Copy every line of the entries that has the string "JavaScript" in it.

### Source data

(** * SyncedAudio: the UTC-anchored playback synchronisation engine

    A shallow embedding of the synchronisation core of
    [src/modules/synced-audio.js] (the [SyncedAudio] web component):
    the clock model ([utc], [targetTime], [lag]), the buffered-range
    helpers ([isPositionBuffered], [findSafeSeekPosition],
    [getCurrentBufferedEnd]) and the periodic corrector ([sync], [seek]).

    Numbers.  The component computes with JavaScript numbers.  Every finite
    double is a rational, and the properties studied here are stated over
    the reals, so a number is modelled as an exact rational [Q]; rounding
    is not modelled.  [Date.now()] yields whole milliseconds and is a [Z].
    A value that may be [undefined] is an [option]. *)

From Stdlib Require Import ZArith QArith Qround Qminmax Qabs.
From Stdlib Require Import List Sorted Bool Lia Lqa.
Import ListNotations.

Open Scope Q_scope.

(** ** JavaScript number primitives *)

Module JsNum.

  (** [x < y] as a boolean test. *)
Definition Qltb (x y : Q) : bool := negb (Qle_bool y x).

  (** Rounding toward zero, the integer quotient used by [%]. *)
Definition Qtrunc (q : Q) : Z :=
    if Qle_bool 0 q then Qfloor q else Qceiling q.

  (** The remainder operator [x % y] on finite numbers with [y] non-zero:
      [x - y * trunc (x / y)], carrying the sign of the dividend. *)
Definition fmod (x y : Q) : Q := x - y * inject_Z (Qtrunc (x / y)).

  (** Truthiness of a possibly-undefined number: [undefined] and [0] are
      falsy. *)
Definition truthy (v : option Q) : bool :=
    match v with
    | None => false
    | Some q => negb (Qeq_bool q 0)
    end.

Definition truthyZ (v : option Z) : bool :=
    match v with
    | None => false
    | Some z => negb (z =? 0)%Z
    end.

  (** [+attr || dflt] where the attribute, once converted, is a number or
      NaN ([None]). *)
Definition num_or (attr : option Q) (dflt : Q) : Q :=
    match attr with
    | Some q => if Qeq_bool q 0 then dflt else q
    | None => dflt
    end.

End JsNum.
Import JsNum.

(** ** Clock model *)

(** The configuration fields of the component that the clock model and the
    corrector read. *)
Record Component : Type := mkComponent {
  duration : Q;        (* loop duration, seconds *)
  baseAllowed : Q;     (* base drift tolerance, milliseconds *)
  audioLatency : Q;    (* user supplied latency, milliseconds *)
  lat : Q;             (* measured pipeline latency, seconds *)
  isAndroid : bool;
  isIOS : bool;
  offset : Q;          (* epoch offset, seconds *)
  IOS_LAG : Q;
  AND_LAG : Q
}.
(** * OpenWebClipper: the template engine

    A shallow embedding of the template subsystem of the clipper
    (core/template: index.ts, filters.ts, variables.ts) and the properties of
    its renderer, variable resolver and filter registry.

    Conventions of the embedding.
    - A JavaScript string is a [string]; the development covers ASCII text:
      case mapping and white space are the ASCII fragments of the JavaScript
      ones.
    - A JavaScript value is a [Value]: the JSON-like data a context holds.
      Numbers are the integers, in the range where [String] prints plain
      decimal digits.  Members inherited from a prototype (methods) are not
      data and are not represented: an object is its list of own properties,
      in iteration order.
    - A computation that may throw and may write to the console is an [Eff]:
      the lines passed to [console.warn], in order, and the outcome. *)

From Stdlib Require Import ZArith Lia Bool Ascii String DecimalString.
From stdpp Require Import base option list strings gmap.

Set Warnings "-register-all".
Local Open Scope Z_scope.

(** ** JavaScript strings *)

Module Js.

Definition ascii_in (lo hi : N) (c : ascii) : bool :=
  let n := N_of_ascii c in ((lo <=? n) && (n <=? hi))%N.

Definition is_lower (c : ascii) : bool := ascii_in 97 122 c.
Definition is_upper (c : ascii) : bool := ascii_in 65 90 c.
Definition is_digit (c : ascii) : bool := ascii_in 48 57 c.

(** The class [\w] of a regular expression without the [u] and [i] flags. *)
Definition is_word (c : ascii) : bool :=
  is_lower c || is_upper c || is_digit c || Ascii.eqb c "_".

######

:: Response ::
    Numbers.  The component computes with JavaScript numbers.  Every finite
(** ** JavaScript number primitives *)
    - A JavaScript string is a [string]; the development covers ASCII text:
      case mapping and white space are the ASCII fragments of the JavaScript
    - A JavaScript value is a [Value]: the JSON-like data a context holds.
(** ** JavaScript strings *)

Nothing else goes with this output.